As usual, CompanyWeek sent me to document a huge swath of the manufacturing world here in the Rockies this year. From little, hands-on shops building one-of-a-kind guitars to huge, high-tech companies, the breadth of what is being made here is astounding. I'm always excited to head to my next assignment, wondering what fascinating things I will see and learn. Often, there are beautiful and unexpected moments to reveal with my lens. Here are some of my favorites from 2019.
The human element of the maker space is very important to me. When I was at Seedstock, this lovely moment happened where one of the brewers stopped to enjoy the fruits of his labor. It just happened in lovely light and I could focus on that glowing goblet of tastiness.
I am an unabashed lover of spark photos, but this one is just so dynamic it was my fave of the year. The streaks of hot metal just seem to be surrounding the viewer like something from a sci-fi movie.
Showing the interaction between people and heavy machinery can be hard. The way that the repeating pattern in a "V" shape leads the eye to the face of the woman who is working has a certain dynamic quality that I really dig.
Computers are the bane of photography in the sense that when people are using them, they tend to be expressionless and detached -- not the sort of thing that easily makes for an interesting image. However, there is not only nice light on Emily in this shot, but the gesture of her hand and a focus on Danny in the background.

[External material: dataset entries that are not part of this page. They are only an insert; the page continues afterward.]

(** [start_monitoring] and [stop_monitoring] as far as the attributes of
    [Monitor] go: each returns at once when the flag already has the value it
    would set, and otherwise sets [running].  The listener and thread handles
    that [start_monitoring] also assigns are not attributes of [Monitor]:
    what the listeners and the analysis thread it starts do to the state is
    the events [KeyPress] ... [Tick] below, so a started monitor changes
    further only through those. *)
Definition start_monitoring (s : Monitor) : Monitor :=
  if running s then s else set_running true s.
Definition stop_monitoring (s : Monitor) : Monitor :=
  if negb (running s) then s else set_running false s.

(** ** Capture callbacks *)

(** [_on_key_press], at clock reading [timestamp]. *)
Definition on_key_press (key : RawKey) (timestamp : Q) (s : Monitor) : Monitor :=
  if negb (running s) then s
  else
    let '(kt, is_mod) := classify_key key in
    let key_id := key_str key in
    let s1 := set_key_press_times (<[key_id := timestamp]> (key_press_times s)) s in
    let keystroke := mkKeystrokeData timestamp kt is_mod None in
    set_keystroke_queue (try_put (keystroke_queue s1) keystroke) s1.

Definition set_press_duration (d : Q) (k : KeystrokeData) : KeystrokeData :=
  mkKeystrokeData (ks_timestamp k) (key_type k) (is_modifier k) (Some d).

(** [self.keystroke_data[-1].press_duration = d] on a non-empty deque. *)
Definition set_last_duration (d : Q) (l : list KeystrokeData) : list KeystrokeData :=
  match last l with
  | Some k => removelast l ++ [set_press_duration d k]
  | None => l
  end.

(** [_on_key_release], at clock reading [timestamp].  The lookup
    [key_press_times.get(key_id, 0)] of the last test runs after the [del]. *)
Definition on_key_release (key : RawKey) (timestamp : Q) (s : Monitor) : Monitor :=
  if negb (running s) then s
  else
    let key_id := key_str key in
    match key_press_times s !! key_id with
    | Some pressed_at =>
        let press_duration := timestamp - pressed_at in
        let s1 := set_key_press_times (delete key_id (key_press_times s)) s in
        match last (keystroke_data s1) with
        | Some k =>
            if Qeq_bool (ks_timestamp k) (default 0 (key_press_times s1 !! key_id))
            then set_keystroke_data
                   (set_last_duration press_duration (keystroke_data s1)) s1
            else s1
        | None => s1
        end
    | None => s
    end.

Definition enqueue_mouse (m : MouseData) (s : Monitor) : Monitor :=
  set_mouse_queue (try_put (mouse_queue s) m) s.

(** [_on_mouse_move]. *)
Definition on_mouse_move (x y : Z) (timestamp : Q) (s : Monitor) : Monitor :=
  if negb (running s) then s
  else enqueue_mouse (mkMouseData timestamp x y move None None) s.

(** [_on_mouse_click]; [btn] is [str(button)]. *)
Definition on_mouse_click (x y : Z) (btn : string) (pressed : bool)
    (timestamp : Q) (s : Monitor) : Monitor :=
  if negb (running s) then s
  else if pressed
  then enqueue_mouse (mkMouseData timestamp x y click (Some btn) None) s
  else s.

(** [_on_mouse_scroll]. *)
Definition on_mouse_scroll (x y dx dy : Z) (timestamp : Q) (s : Monitor) : Monitor :=
  if negb (running s) then s
  else
    let direction :=
      if (0 <? dy)%Z then up else if (dy <? 0)%Z then down else horizontal in
    enqueue_mouse (mkMouseData timestamp x y scroll None (Some direction)) s.

(** ** Draining the queues and eviction *)

Definition drain_keystroke (current_time : Q) (s : Monitor) (k : KeystrokeData) : Monitor :=
  let c := current_metrics s in
  set_current_metrics
    (mkCurrentMetrics (typing c) (mouse c) current_time (session_start c)
       (total_keystrokes c + 1)%Z (total_mouse_events c))
    (set_keystroke_data (deque_append (keystroke_data s) k) s).

Definition drain_mouse (current_time : Q) (s : Monitor) (m : MouseData) : Monitor :=
  let c := current_metrics s in
  set_current_metrics
    (mkCurrentMetrics (typing c) (mouse c) current_time (session_start c)
       (total_keystrokes c) (total_mouse_events c + 1)%Z)
    (set_mouse_data (deque_append (mouse_data s) m) s).

(** [_process_queued_data]: each [while not q.empty()] loop takes the items
    in arrival order and leaves the queue empty. *)
Definition process_queued_data (current_time : Q) (s : Monitor) : Monitor :=
  let kq := keystroke_queue s in
  let s1 := fold_left (drain_keystroke current_time) (q_items kq)
              (set_keystroke_queue (mkQueue (q_maxsize kq) []) s) in
  let mq := mouse_queue s1 in
  fold_left (drain_mouse current_time) (q_items mq)
    (set_mouse_queue (mkQueue (q_maxsize mq) []) s1).
Lemma data_fields_values (d : JsVal) (a b r : string) :
  forallb coerced_value (values_of (data_fields d a b r)) = true.
Proof.
  unfold values_of, data_fields, obj; cbn [spread map snd fst forallb].
  now rewrite !coercion_coerced.
Qed.

Lemma get_lookup (o : props) (k : jstring) :
  get (JObj o) k = match lookup k o with Some x => x | None => JUndefined end.
Proof. reflexivity. Qed.

(** What the branch for simple records leaves in each field. *)
Lemma normal_simple_other (ty : jstring) (out : props) (k : jstring) :
  jeqb k (js "data") = false -> jeqb k (js "labels") = false ->
  jeqb k (js "operation") = false -> jeqb k (js "answer") = false ->
  lookup k (normal_simple ty out) = lookup k out.
Proof.
  intros H1 H2 H3 H4; unfold normal_simple.
  now rewrite !lookup_set_other, with_data_get_other by assumption.
Qed.

Lemma normal_simple_data (ty : jstring) (out : props) :
  lookup (js "data") (normal_simple ty out)
  = lookup (js "data")
      (with_data ty (JObj (spread (or_else (get (JObj out) (js "data")) (JObj [])))) out).
Proof. unfold normal_simple; now rewrite !lookup_set_other by reflexivity. Qed.

Lemma normal_simple_answer (ty : jstring) (out : props) :
  lookup (js "answer") (normal_simple ty out)
  = Some (JStr (coercion (get (JObj out) (js "answer")))).
Proof.
  unfold normal_simple; rewrite lookup_set_same.
  do 2 f_equal. rewrite !get_lookup.
  now rewrite !lookup_set_other, with_data_get_other by reflexivity.
Qed.

Lemma normal_record_type (e : Entropy) (p : JsVal) (ctx : Ctx) :
  get (normal_record e p ctx) (js "type") = JStr (record_type e p ctx).
Proof.
  rewrite normal_record_unfold; cbv zeta.
  destruct (jeqb _ _ && isArray _).
  - rewrite get_set_other by reflexivity; apply get_set_same.
  - rewrite get_lookup, normal_simple_other by reflexivity.
    now rewrite lookup_set_same.
Qed.

Lemma stamped_lookup_other (e : Entropy) (p : JsVal) (ctx : Ctx) (k : jstring) :
  jeqb k (js "id") = false -> jeqb k (js "createdAt") = false ->
  jeqb k (js "grade") = false ->
  lookup k (stamped e p ctx) = lookup k (spread p).
Proof.
  intros H1 H2 H3; unfold stamped; cbv zeta.
  rewrite lookup_set_other by assumption.
  repeat match goal with
         | |- context [if ?b then _ else _] => destruct b
         end; rewrite ?lookup_set_other by assumption; reflexivity.
Qed.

Doing portraits of business leaders can be tricky. They are not used to being photographed and often shy around the camera, and -- given the limited amount of time that I have with them -- it’s hard to build a rapport. When I got to photograph Damaris Ronkanen making her amazing craft chocolate, she was easy to like. Quirky, bubbly, and passionate, she was a delight. All I had to do was set up a few lights and her great energy just came pouring out.
One of the few custom bootmakers in the country, Mickey Musett is a true artist. The amount of care that he puts into his boots is obsessive. The happy energy of him with some of his creations in his workshop is exemplary of who Mickey is.
Classic cars, whiskey, and good friends. What more can you ask for? The aging room at Rocker was just layered with gorgeous barrels bathed in soft light. All the frame needed was a human element to break up the repeating pattern of the barrels and his leaning forward posture added the diagonal element to further add interest. Love it.
Hands are the principal tools of our brain. When I’m taking photos of people, I watch their eyes and their hands, the sources of thought and action. This woman was unloading circuit boards and the light on her was awful, but it did illuminate the boards. Putting my camera underneath the machine and focusing on her hands wrapped around the board showed that interaction in a lovely and different way.
This was a mater of luck and patience. Luck because there was this amazing light that came from a window across the way which illuminated this employee's face in a way that I normally would have to use studio lights to achieve, but it was just there naturally. The shot required some patience, because I had to get the timing right with both the position and expression of her face.
Moments! You gotta be ready for them. Head brewer Jeff Tyler quickly popped a bit of grain for a morning snack and I happened to capture it.
This is one of the most complex frames that I’ve shot for CompanyWeek in a long time. What I was really trying to get was the guy peeking his face through one of the squares while the hand reached into another square to bring a foreground human element into play. I was just sitting there trying to get the timing right when all of a sudden this other dude pops into the right part of the frame. Bingo!
This is one of my stranger images of recent memory. Framing the subject between the black barrels and his freaky facemask, half Hannibal Lecter and half Darth Vader, is a bit creepy.
I occasionally find a bit of interesting light to go with interesting cooperative subjects. It all came together here. Clay Carlton is a master cigar roller in Denver and his place looks like it was lifted straight out of Havana, Cuba. All I had to do was put this fine gentleman in a seat and let the moment happen.
Jonathan Castner is CompanyWeek's chief photographer.